Exercise material.
(** * A shallow embedding of the beverage machine ([machine.py])

    The Python program keeps its ingredients in a dictionary from names to
    [Ingredient] objects and lets every [Beverage] refer to those very objects.
    [Machine.getIngredients] creates exactly one object per name, so an object
    reference is represented here by the key under which the store holds the
    object: a beverage does not copy a quantity, it names the store entry that
    holds it.

    Python dictionaries iterate in insertion order; they are modelled by
    association lists with the update-in-place assignment of [PyDict], except
    the ingredient store, which is only ever looked up by name and is a
    [gmap].  Quantities are integers ([Z]).

    Printing and lock operations are recorded as events, in the order the
    code performs them. *)

From stdpp Require Import gmap strings list fin_maps pretty sorting.

Local Open Scope Z_scope.

(** * Part I: the program *)

(** ** Insertion-ordered dictionaries *)

Module PyDict.
Section dict.
Context {K V : Type} `{EqDecision K}.

(** [d[k]], [None] standing for Python's [KeyError]. *)
Fixpoint get (d : list (K * V)) (k : K) : option V :=
  match d with
  | [] => None
  | (k', v) :: rest => if decide (k = k') then Some v else get rest k
  end.

(** [d[k] = v]: an existing key keeps its position, a new one is appended. *)
Fixpoint set (d : list (K * V)) (k : K) (v : V) : list (K * V) :=
  match d with
  | [] => [(k, v)]
  | (k', v') :: rest =>
      if decide (k = k') then (k', v) :: rest else (k', v') :: set rest k v
  end.

(** [list(d.keys())] *)
Definition keys (d : list (K * V)) : list K := d.*1.
End dict.
End PyDict.

(** ** The two exceptions of the module, and the missing-key failure *)

Inductive Error : Type :=
| InvalidNumOutletsError
| NoBeverageError
| KeyError (key : string).

(** The [message] attribute the two exception classes of the module set;
    a [KeyError] has none. *)
Definition Error_message (e : Error) : option string :=
  match e with
  | InvalidNumOutletsError =>
      Some "Error: Number of outlets should be greater than 0"
  | NoBeverageError =>
      Some "Error: There are no recipes for beverages in the machine"
  | KeyError _ => None
  end.

#[global] Instance Error_ret : MRet (sum Error) := λ A a, inr a.
#[global] Instance Error_bind : MBind (sum Error) := λ A B f x,
  match x with inl e => inl e | inr a => f a end.

(** [d[k]] where a missing key raises. *)
Definition getitem {V : Type} (d : list (string * V)) (k : string) : Error + V :=
  match PyDict.get d k with Some v => inr v | None => inl (KeyError k) end.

Exercise brief. The material above is to be transcribed in full, exactly as it stands.

Answer box.
(** * A shallow embedding of the beverage machine ([machine.py])

    The Python program keeps its ingredients in a dictionary from names to
    [Ingredient] objects and lets every [Beverage] refer to those very objects.
    [Machine.getIngredients] creates exactly one object per name, so an object
    reference is represented here by the key under which the store holds the
    object: a beverage does not copy a quantity, it names the store entry that
    holds it.

    Python dictionaries iterate in insertion order; they are modelled by
    association lists with the update-in-place assignment of [PyDict], except
    the ingredient store, which is only ever looked up by name and is a
    [gmap].  Quantities are integers ([Z]).

    Printing and lock operations are recorded as events, in the order the
    code performs them. *)

From stdpp Require Import gmap strings list fin_maps pretty sorting.

Local Open Scope Z_scope.

(** * Part I: the program *)

(** ** Insertion-ordered dictionaries *)

Module PyDict.
Section dict.
Context {K V : Type} `{EqDecision K}.

(** [d[k]], [None] standing for Python's [KeyError]. *)
Fixpoint get (d : list (K * V)) (k : K) : option V :=
  match d with
  | [] => None
  | (k', v) :: rest => if decide (k = k') then Some v else get rest k
  end.

(** [d[k] = v]: an existing key keeps its position, a new one is appended. *)
Fixpoint set (d : list (K * V)) (k : K) (v : V) : list (K * V) :=
  match d with
  | [] => [(k, v)]
  | (k', v') :: rest =>
      if decide (k = k') then (k', v) :: rest else (k', v') :: set rest k v
  end.

(** [list(d.keys())] *)
Definition keys (d : list (K * V)) : list K := d.*1.
End dict.
End PyDict.

(** ** The two exceptions of the module, and the missing-key failure *)

Inductive Error : Type :=
| InvalidNumOutletsError
| NoBeverageError
| KeyError (key : string).

(** The [message] attribute the two exception classes of the module set;
    a [KeyError] has none. *)
Definition Error_message (e : Error) : option string :=
  match e with
  | InvalidNumOutletsError =>
      Some "Error: Number of outlets should be greater than 0"
  | NoBeverageError =>
      Some "Error: There are no recipes for beverages in the machine"
  | KeyError _ => None
  end.

#[global] Instance Error_ret : MRet (sum Error) := λ A a, inr a.
#[global] Instance Error_bind : MBind (sum Error) := λ A B f x,
  match x with inl e => inl e | inr a => f a end.

(** [d[k]] where a missing key raises. *)
Definition getitem {V : Type} (d : list (string * V)) (k : string) : Error + V :=
  match PyDict.get d k with Some v => inr v | None => inl (KeyError k) end.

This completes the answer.